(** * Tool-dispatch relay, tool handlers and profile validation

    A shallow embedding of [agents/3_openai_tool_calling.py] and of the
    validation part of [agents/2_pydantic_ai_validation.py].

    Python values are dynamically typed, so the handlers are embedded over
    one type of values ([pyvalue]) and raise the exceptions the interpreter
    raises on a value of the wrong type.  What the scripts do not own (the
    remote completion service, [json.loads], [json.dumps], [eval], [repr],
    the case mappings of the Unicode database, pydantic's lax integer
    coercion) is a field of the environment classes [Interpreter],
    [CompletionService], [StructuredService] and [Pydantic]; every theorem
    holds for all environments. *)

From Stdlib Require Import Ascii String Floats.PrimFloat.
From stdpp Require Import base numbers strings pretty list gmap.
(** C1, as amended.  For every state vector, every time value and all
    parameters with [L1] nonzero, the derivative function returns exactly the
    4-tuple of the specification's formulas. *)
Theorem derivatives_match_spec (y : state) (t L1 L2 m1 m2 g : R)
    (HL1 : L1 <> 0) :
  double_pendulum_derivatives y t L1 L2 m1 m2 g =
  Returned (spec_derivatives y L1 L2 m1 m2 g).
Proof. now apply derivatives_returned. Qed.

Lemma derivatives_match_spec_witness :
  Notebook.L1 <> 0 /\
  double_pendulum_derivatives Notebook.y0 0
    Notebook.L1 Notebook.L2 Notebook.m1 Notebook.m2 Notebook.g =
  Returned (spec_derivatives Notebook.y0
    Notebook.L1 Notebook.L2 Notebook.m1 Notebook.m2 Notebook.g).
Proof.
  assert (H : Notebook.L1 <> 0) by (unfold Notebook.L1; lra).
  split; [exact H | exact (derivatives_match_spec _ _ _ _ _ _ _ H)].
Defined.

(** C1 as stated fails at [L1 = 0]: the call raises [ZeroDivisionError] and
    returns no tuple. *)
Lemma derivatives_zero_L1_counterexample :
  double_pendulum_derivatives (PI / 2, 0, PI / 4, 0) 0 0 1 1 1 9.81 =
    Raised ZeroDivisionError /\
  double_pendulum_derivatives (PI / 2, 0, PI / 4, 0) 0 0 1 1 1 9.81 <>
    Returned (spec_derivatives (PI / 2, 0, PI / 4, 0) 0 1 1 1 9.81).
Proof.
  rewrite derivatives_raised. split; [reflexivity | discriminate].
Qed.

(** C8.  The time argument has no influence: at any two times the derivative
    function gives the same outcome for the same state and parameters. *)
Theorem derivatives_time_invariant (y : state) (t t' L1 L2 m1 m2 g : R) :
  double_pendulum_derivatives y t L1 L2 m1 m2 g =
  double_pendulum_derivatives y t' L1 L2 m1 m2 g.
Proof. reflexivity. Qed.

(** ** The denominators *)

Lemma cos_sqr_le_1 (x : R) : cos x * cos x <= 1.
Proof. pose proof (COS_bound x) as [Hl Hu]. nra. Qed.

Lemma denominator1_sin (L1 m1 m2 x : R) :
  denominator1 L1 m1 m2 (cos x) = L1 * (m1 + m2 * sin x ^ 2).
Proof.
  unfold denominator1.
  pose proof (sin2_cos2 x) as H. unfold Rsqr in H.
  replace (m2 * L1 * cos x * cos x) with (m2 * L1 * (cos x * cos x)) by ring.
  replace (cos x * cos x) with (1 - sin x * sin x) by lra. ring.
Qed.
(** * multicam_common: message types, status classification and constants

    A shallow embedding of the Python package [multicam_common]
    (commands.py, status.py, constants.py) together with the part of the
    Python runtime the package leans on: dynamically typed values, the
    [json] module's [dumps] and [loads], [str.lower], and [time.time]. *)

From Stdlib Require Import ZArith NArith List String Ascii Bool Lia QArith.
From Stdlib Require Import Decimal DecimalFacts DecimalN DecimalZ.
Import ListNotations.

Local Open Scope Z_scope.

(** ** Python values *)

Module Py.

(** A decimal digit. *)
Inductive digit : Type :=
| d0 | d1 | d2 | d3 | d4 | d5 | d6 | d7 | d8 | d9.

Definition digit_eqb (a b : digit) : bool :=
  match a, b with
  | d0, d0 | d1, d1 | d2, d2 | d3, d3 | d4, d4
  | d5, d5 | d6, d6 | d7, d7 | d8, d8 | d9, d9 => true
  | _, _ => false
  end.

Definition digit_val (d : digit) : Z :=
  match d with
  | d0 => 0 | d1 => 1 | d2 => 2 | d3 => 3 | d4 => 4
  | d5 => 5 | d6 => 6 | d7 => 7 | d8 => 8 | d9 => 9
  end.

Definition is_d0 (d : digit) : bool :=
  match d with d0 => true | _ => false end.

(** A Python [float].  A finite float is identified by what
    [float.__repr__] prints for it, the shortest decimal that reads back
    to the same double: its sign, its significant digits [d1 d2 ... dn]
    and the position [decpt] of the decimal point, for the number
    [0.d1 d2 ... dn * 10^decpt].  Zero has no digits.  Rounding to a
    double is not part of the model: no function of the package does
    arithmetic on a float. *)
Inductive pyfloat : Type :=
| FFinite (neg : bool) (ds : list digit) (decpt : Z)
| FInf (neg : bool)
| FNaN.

+++

[What the exercise asks] Each line of the material should be duplicated exactly, please.

[Answer for this exercise]
(** * Tool-dispatch relay, tool handlers and profile validation

    A shallow embedding of [agents/3_openai_tool_calling.py] and of the
    validation part of [agents/2_pydantic_ai_validation.py].

    Python values are dynamically typed, so the handlers are embedded over
    one type of values ([pyvalue]) and raise the exceptions the interpreter
    raises on a value of the wrong type.  What the scripts do not own (the
    remote completion service, [json.loads], [json.dumps], [eval], [repr],
    the case mappings of the Unicode database, pydantic's lax integer
    coercion) is a field of the environment classes [Interpreter],
    [CompletionService], [StructuredService] and [Pydantic]; every theorem
    holds for all environments. *)

From Stdlib Require Import Ascii String Floats.PrimFloat.
From stdpp Require Import base numbers strings pretty list gmap.
(** C1, as amended.  For every state vector, every time value and all
    parameters with [L1] nonzero, the derivative function returns exactly the
    4-tuple of the specification's formulas. *)
Theorem derivatives_match_spec (y : state) (t L1 L2 m1 m2 g : R)
    (HL1 : L1 <> 0) :
  double_pendulum_derivatives y t L1 L2 m1 m2 g =
  Returned (spec_derivatives y L1 L2 m1 m2 g).
Proof. now apply derivatives_returned. Qed.

Lemma derivatives_match_spec_witness :
  Notebook.L1 <> 0 /\
  double_pendulum_derivatives Notebook.y0 0
    Notebook.L1 Notebook.L2 Notebook.m1 Notebook.m2 Notebook.g =
  Returned (spec_derivatives Notebook.y0
    Notebook.L1 Notebook.L2 Notebook.m1 Notebook.m2 Notebook.g).
Proof.
  assert (H : Notebook.L1 <> 0) by (unfold Notebook.L1; lra).
  split; [exact H | exact (derivatives_match_spec _ _ _ _ _ _ _ H)].
Defined.

(** C1 as stated fails at [L1 = 0]: the call raises [ZeroDivisionError] and
    returns no tuple. *)
Lemma derivatives_zero_L1_counterexample :
  double_pendulum_derivatives (PI / 2, 0, PI / 4, 0) 0 0 1 1 1 9.81 =
    Raised ZeroDivisionError /\
  double_pendulum_derivatives (PI / 2, 0, PI / 4, 0) 0 0 1 1 1 9.81 <>
    Returned (spec_derivatives (PI / 2, 0, PI / 4, 0) 0 1 1 1 9.81).
Proof.
  rewrite derivatives_raised. split; [reflexivity | discriminate].
Qed.

(** C8.  The time argument has no influence: at any two times the derivative
    function gives the same outcome for the same state and parameters. *)
Theorem derivatives_time_invariant (y : state) (t t' L1 L2 m1 m2 g : R) :
  double_pendulum_derivatives y t L1 L2 m1 m2 g =
  double_pendulum_derivatives y t' L1 L2 m1 m2 g.
Proof. reflexivity. Qed.

(** ** The denominators *)

Lemma cos_sqr_le_1 (x : R) : cos x * cos x <= 1.
Proof. pose proof (COS_bound x) as [Hl Hu]. nra. Qed.

Lemma denominator1_sin (L1 m1 m2 x : R) :
  denominator1 L1 m1 m2 (cos x) = L1 * (m1 + m2 * sin x ^ 2).
Proof.
  unfold denominator1.
  pose proof (sin2_cos2 x) as H. unfold Rsqr in H.
  replace (m2 * L1 * cos x * cos x) with (m2 * L1 * (cos x * cos x)) by ring.
  replace (cos x * cos x) with (1 - sin x * sin x) by lra. ring.
Qed.
(** * multicam_common: message types, status classification and constants

    A shallow embedding of the Python package [multicam_common]
    (commands.py, status.py, constants.py) together with the part of the
    Python runtime the package leans on: dynamically typed values, the
    [json] module's [dumps] and [loads], [str.lower], and [time.time]. *)

From Stdlib Require Import ZArith NArith List String Ascii Bool Lia QArith.
From Stdlib Require Import Decimal DecimalFacts DecimalN DecimalZ.
Import ListNotations.

Local Open Scope Z_scope.

(** ** Python values *)

Module Py.

(** A decimal digit. *)
Inductive digit : Type :=
| d0 | d1 | d2 | d3 | d4 | d5 | d6 | d7 | d8 | d9.

Definition digit_eqb (a b : digit) : bool :=
  match a, b with
  | d0, d0 | d1, d1 | d2, d2 | d3, d3 | d4, d4
  | d5, d5 | d6, d6 | d7, d7 | d8, d8 | d9, d9 => true
  | _, _ => false
  end.

Definition digit_val (d : digit) : Z :=
  match d with
  | d0 => 0 | d1 => 1 | d2 => 2 | d3 => 3 | d4 => 4
  | d5 => 5 | d6 => 6 | d7 => 7 | d8 => 8 | d9 => 9
  end.

Definition is_d0 (d : digit) : bool :=
  match d with d0 => true | _ => false end.

(** A Python [float].  A finite float is identified by what
    [float.__repr__] prints for it, the shortest decimal that reads back
    to the same double: its sign, its significant digits [d1 d2 ... dn]
    and the position [decpt] of the decimal point, for the number
    [0.d1 d2 ... dn * 10^decpt].  Zero has no digits.  Rounding to a
    double is not part of the model: no function of the package does
    arithmetic on a float. *)
Inductive pyfloat : Type :=
| FFinite (neg : bool) (ds : list digit) (decpt : Z)
| FInf (neg : bool)
| FNaN.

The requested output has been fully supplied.